## Problem description
Find the line with "earlier call of" in the entries below. Repeat it, every following line, and the line with "neither looked at", exactly and with nothing added.

[Dataset entries]
##############################

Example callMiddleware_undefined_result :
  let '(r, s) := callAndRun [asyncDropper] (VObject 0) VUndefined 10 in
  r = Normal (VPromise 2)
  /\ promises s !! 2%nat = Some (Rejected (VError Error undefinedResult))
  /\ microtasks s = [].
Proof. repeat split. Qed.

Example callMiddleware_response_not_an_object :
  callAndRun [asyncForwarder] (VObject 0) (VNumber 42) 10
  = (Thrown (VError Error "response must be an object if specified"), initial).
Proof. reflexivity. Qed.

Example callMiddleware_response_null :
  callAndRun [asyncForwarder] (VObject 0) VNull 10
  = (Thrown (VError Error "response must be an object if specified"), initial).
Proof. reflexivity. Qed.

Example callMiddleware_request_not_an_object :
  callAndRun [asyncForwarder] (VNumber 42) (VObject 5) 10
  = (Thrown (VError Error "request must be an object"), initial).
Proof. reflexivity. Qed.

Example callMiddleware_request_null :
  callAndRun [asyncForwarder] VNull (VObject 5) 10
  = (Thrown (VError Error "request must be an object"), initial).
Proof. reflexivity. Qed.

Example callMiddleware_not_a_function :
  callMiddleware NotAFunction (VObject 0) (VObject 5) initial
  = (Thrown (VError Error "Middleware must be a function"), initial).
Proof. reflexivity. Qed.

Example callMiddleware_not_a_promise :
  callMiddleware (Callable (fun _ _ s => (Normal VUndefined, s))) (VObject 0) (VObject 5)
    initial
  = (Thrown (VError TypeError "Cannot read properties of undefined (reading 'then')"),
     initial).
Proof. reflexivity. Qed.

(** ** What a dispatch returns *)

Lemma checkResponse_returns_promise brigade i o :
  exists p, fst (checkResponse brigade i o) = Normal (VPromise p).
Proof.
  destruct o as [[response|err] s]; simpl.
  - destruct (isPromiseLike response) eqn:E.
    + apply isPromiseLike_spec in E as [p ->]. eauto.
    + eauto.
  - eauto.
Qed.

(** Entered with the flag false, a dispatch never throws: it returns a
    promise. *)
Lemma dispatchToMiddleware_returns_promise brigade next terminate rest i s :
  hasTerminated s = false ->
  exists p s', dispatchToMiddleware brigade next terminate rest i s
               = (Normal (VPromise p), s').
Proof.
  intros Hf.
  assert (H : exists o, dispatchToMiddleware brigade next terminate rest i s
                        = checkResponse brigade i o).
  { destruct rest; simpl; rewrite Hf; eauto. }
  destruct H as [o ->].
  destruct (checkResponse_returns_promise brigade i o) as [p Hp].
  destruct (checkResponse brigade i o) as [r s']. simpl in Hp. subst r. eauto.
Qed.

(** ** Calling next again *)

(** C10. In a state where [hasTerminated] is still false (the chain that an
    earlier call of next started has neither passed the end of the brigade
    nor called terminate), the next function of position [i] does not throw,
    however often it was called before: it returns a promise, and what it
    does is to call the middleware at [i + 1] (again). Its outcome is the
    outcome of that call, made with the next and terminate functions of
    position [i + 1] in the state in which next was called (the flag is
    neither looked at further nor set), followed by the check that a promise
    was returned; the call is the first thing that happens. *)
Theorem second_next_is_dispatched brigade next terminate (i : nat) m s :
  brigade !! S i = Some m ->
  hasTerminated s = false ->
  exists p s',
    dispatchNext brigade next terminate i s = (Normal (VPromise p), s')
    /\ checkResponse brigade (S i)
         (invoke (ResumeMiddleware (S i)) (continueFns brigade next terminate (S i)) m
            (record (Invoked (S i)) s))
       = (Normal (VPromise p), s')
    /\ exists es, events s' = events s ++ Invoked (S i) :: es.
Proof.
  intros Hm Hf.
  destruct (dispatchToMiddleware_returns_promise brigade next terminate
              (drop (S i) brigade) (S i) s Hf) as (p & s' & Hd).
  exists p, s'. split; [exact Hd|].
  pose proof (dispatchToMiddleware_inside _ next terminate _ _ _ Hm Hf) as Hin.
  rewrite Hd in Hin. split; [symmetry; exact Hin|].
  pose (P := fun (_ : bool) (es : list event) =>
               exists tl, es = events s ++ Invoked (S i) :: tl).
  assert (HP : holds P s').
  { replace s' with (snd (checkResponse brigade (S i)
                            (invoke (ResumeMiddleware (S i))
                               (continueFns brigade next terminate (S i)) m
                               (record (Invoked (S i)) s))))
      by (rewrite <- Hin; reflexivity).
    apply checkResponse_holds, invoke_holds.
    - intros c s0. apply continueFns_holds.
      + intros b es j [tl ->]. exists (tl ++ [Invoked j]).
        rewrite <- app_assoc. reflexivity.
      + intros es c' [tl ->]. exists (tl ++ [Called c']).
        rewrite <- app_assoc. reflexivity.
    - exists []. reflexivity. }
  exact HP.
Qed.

##############################

## Solution for this task
    earlier call of next started has neither passed the end of the brigade
    nor called terminate), the next function of position [i] does not throw,
    however often it was called before: it returns a promise, and what it
    does is to call the middleware at [i + 1] (again). Its outcome is the
    outcome of that call, made with the next and terminate functions of
    position [i + 1] in the state in which next was called (the flag is
    neither looked at further nor set), followed by the check that a promise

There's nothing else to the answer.